(Beginning of SOURCE MATERIAL)

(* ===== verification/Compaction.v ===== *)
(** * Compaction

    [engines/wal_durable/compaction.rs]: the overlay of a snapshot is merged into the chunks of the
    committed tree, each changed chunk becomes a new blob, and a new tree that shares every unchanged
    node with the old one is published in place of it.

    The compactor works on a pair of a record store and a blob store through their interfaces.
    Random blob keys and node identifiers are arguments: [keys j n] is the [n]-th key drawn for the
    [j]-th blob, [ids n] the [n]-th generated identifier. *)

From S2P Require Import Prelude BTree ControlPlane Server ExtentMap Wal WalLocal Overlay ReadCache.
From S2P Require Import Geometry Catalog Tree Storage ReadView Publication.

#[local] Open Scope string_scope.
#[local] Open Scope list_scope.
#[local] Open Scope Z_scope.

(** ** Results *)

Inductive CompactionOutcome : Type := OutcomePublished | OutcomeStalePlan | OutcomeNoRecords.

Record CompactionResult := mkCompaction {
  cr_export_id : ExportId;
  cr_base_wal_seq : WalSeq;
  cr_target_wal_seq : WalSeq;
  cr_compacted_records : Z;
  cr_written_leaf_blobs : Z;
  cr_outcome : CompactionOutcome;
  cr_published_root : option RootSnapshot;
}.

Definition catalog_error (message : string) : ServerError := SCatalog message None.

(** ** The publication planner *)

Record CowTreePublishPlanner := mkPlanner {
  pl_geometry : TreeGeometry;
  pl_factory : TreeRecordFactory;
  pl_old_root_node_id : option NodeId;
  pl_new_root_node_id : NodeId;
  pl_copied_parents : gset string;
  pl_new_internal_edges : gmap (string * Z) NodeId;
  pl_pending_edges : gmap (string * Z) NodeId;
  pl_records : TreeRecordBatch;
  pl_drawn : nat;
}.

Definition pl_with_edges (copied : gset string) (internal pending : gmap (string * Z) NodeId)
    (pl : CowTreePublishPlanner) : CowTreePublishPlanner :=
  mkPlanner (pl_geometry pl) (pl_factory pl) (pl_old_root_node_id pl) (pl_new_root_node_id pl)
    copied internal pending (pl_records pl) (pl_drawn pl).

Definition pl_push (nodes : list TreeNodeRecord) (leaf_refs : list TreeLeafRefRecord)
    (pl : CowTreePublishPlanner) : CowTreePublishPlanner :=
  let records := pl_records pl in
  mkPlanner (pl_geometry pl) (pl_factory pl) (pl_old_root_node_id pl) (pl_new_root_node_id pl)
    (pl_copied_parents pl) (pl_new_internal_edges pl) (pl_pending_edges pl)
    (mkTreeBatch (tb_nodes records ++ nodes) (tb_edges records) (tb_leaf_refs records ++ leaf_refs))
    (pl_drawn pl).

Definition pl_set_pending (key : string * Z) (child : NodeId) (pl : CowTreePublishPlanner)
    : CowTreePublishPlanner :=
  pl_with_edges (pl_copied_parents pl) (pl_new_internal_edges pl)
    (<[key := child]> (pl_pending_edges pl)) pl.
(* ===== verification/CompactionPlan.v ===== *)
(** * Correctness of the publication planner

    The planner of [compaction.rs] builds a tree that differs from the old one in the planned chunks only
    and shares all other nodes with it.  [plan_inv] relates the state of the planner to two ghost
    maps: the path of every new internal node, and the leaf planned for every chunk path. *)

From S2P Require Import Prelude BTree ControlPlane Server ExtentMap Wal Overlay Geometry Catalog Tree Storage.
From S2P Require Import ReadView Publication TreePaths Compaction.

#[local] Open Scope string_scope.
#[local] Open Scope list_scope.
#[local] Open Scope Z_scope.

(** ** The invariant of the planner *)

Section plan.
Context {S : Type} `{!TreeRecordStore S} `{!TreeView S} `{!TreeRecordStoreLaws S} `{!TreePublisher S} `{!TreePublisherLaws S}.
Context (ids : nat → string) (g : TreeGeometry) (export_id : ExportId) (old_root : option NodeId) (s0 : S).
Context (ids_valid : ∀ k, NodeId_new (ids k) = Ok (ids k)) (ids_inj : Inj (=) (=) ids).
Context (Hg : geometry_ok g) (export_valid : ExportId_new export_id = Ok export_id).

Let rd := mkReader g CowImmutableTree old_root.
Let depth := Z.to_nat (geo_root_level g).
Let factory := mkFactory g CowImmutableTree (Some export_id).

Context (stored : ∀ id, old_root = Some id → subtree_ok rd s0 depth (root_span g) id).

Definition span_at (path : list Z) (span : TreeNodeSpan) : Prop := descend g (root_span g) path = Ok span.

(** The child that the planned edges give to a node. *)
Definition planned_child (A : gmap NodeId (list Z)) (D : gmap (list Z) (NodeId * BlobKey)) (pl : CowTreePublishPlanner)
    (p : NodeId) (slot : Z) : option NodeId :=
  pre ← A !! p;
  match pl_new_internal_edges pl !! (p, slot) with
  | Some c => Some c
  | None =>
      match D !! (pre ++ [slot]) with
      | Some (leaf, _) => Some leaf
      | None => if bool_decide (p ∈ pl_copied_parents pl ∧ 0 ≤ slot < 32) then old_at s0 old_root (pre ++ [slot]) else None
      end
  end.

(End of SOURCE MATERIAL)
(Beginning of SOURCE MATERIAL)

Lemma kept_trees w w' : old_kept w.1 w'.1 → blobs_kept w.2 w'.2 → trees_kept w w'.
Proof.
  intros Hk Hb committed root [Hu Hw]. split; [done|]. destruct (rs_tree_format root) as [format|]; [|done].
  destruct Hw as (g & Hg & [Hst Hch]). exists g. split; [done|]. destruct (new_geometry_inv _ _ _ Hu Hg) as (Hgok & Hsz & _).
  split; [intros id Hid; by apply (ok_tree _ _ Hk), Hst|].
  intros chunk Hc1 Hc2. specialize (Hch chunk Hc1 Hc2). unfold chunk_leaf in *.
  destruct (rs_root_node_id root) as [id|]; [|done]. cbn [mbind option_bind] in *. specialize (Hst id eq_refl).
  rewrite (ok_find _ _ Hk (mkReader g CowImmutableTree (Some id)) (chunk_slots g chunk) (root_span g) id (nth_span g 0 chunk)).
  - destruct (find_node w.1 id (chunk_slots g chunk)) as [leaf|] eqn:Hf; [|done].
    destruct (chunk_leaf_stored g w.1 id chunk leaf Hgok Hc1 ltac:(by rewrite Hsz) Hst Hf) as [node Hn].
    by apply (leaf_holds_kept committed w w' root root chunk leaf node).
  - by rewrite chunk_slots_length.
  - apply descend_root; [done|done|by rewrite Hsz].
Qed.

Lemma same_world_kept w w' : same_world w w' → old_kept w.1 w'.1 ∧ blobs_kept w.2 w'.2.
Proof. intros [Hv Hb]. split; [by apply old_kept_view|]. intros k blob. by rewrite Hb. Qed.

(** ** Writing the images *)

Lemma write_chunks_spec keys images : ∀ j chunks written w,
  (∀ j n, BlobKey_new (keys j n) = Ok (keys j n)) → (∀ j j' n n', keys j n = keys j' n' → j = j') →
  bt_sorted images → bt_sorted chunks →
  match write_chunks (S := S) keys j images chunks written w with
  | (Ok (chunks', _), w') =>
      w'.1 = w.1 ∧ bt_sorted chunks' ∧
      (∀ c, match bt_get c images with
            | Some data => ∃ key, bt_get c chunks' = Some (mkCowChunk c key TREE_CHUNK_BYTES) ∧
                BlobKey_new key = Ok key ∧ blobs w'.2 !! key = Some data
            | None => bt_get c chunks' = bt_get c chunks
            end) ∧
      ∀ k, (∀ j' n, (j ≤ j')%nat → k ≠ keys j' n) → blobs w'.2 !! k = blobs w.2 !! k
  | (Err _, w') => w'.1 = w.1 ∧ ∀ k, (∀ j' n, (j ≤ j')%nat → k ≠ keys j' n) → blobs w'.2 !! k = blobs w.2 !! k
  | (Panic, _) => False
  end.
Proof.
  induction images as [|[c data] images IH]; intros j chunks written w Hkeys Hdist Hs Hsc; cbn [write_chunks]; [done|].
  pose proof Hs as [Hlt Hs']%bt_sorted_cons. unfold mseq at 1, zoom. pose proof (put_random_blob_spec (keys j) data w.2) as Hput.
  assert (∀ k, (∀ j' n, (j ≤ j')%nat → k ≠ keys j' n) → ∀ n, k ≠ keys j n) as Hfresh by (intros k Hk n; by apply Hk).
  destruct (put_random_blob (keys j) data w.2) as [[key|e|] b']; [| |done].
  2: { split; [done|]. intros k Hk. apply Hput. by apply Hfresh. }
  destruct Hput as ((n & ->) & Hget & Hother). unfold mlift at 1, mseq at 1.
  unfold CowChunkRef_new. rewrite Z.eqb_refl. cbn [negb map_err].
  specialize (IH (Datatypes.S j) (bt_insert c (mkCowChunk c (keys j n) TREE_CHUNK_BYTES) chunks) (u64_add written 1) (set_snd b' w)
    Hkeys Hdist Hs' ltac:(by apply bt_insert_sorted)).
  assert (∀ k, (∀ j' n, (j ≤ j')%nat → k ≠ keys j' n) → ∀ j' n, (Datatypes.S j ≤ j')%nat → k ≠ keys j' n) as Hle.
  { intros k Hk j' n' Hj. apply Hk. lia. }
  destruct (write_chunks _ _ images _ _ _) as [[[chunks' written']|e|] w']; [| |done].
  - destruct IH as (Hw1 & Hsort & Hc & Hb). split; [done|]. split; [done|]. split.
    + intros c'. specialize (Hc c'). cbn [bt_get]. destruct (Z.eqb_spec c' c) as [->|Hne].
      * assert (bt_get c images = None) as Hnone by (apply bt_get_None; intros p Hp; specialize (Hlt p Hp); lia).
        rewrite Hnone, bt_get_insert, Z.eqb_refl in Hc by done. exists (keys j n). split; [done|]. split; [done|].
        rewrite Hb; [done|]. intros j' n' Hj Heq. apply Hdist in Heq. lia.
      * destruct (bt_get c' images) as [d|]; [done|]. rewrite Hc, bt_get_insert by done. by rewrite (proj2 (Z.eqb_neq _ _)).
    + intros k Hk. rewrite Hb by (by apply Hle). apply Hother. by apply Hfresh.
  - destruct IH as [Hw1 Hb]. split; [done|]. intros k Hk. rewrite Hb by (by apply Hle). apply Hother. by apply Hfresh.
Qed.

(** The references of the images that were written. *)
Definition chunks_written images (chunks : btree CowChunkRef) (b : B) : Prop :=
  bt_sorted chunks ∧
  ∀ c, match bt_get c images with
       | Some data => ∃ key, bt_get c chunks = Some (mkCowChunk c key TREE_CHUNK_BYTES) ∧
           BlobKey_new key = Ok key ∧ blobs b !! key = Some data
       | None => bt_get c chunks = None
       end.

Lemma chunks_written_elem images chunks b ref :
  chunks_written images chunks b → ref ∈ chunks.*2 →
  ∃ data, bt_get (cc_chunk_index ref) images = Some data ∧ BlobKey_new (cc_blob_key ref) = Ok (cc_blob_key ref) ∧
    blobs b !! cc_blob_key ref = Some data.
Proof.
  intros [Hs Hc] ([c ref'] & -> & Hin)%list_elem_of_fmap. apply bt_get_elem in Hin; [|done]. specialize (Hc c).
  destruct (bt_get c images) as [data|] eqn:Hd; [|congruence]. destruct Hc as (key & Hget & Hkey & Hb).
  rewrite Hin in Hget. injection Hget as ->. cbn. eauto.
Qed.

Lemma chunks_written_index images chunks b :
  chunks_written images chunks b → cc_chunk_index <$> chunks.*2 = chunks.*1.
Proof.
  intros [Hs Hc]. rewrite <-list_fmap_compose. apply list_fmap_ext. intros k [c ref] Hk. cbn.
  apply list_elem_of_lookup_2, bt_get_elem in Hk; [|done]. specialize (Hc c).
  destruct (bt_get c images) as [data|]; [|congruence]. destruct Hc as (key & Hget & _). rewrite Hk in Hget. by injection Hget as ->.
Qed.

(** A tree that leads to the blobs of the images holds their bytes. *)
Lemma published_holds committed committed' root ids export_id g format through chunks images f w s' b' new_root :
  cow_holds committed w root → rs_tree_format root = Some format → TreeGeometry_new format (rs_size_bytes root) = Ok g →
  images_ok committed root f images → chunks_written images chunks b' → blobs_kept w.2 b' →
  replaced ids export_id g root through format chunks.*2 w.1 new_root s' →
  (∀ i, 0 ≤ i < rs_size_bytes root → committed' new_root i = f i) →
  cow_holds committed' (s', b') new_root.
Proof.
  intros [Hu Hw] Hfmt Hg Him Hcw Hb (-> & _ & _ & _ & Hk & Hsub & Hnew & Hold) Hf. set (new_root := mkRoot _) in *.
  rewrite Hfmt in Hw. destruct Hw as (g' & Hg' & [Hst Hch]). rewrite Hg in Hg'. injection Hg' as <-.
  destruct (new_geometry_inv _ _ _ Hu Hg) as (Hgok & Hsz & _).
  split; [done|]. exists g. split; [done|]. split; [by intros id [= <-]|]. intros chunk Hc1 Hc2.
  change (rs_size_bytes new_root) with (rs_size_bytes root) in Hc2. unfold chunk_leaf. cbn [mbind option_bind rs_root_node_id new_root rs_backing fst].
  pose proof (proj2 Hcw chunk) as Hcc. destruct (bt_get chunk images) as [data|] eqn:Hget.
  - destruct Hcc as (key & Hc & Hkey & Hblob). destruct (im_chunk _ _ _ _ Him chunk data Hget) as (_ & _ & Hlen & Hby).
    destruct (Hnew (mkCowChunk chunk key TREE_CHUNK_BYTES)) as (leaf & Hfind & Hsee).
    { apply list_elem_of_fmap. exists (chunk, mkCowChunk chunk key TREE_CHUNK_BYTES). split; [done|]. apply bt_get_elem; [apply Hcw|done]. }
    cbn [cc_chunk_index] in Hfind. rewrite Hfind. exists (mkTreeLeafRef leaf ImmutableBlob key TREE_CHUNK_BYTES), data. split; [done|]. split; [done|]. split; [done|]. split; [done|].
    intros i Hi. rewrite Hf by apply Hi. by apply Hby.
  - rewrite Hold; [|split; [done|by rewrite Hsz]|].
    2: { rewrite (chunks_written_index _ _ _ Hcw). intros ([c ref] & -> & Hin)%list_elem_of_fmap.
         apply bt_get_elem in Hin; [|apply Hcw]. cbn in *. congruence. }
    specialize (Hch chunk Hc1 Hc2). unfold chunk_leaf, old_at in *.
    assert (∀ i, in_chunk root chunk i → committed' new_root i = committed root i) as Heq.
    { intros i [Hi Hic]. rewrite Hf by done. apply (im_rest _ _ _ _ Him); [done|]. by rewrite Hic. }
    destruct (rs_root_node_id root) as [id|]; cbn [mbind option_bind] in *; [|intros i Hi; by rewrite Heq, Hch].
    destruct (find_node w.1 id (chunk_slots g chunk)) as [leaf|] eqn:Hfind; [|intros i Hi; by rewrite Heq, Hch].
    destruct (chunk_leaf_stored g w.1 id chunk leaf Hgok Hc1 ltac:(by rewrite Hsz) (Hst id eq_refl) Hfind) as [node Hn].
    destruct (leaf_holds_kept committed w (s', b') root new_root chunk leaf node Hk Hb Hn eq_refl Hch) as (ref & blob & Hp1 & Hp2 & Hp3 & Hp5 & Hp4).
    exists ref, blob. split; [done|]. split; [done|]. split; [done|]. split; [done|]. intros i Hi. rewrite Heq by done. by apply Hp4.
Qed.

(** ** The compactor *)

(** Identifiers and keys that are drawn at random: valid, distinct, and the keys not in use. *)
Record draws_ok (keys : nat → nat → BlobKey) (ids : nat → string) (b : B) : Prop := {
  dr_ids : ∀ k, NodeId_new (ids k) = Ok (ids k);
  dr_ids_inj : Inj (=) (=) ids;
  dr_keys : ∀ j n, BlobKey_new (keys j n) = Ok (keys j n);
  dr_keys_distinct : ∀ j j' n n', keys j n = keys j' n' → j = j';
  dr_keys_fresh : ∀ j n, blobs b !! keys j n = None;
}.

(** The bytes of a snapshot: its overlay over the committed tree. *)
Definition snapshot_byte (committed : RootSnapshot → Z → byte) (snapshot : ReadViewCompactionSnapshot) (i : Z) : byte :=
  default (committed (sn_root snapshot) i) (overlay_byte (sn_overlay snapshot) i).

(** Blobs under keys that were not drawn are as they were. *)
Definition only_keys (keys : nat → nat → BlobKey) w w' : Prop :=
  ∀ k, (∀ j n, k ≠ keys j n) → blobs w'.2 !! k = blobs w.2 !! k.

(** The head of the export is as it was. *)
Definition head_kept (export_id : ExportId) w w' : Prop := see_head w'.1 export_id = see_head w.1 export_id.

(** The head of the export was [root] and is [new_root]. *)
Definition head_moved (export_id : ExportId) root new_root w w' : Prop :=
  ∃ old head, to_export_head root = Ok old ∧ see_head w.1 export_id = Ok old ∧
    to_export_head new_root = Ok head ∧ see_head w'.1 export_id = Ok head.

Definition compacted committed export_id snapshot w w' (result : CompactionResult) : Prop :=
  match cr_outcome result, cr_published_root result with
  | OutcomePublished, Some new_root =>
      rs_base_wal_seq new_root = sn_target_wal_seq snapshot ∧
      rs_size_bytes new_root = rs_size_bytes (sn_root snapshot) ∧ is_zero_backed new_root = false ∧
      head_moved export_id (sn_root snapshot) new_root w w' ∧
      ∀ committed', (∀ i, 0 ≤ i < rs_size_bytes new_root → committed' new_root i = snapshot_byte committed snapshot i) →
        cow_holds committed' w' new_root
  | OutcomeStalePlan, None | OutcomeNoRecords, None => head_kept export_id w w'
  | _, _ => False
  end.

(End of SOURCE MATERIAL)

▸ **WHAT TO DO**: With the line that has "destruct (Hnew (mkCowChunk" as the first and the line that has "apply list_elem_of_fmap. exists" as the last, repeat exactly that run of lines above and no more.

▸ **OUTPUT OF THE TASK**:
    destruct (Hnew (mkCowChunk chunk key TREE_CHUNK_BYTES)) as (leaf & Hfind & Hsee).
    { apply list_elem_of_fmap. exists (chunk, mkCowChunk chunk key TREE_CHUNK_BYTES). split; [done|]. apply bt_get_elem; [apply Hcw|done]. }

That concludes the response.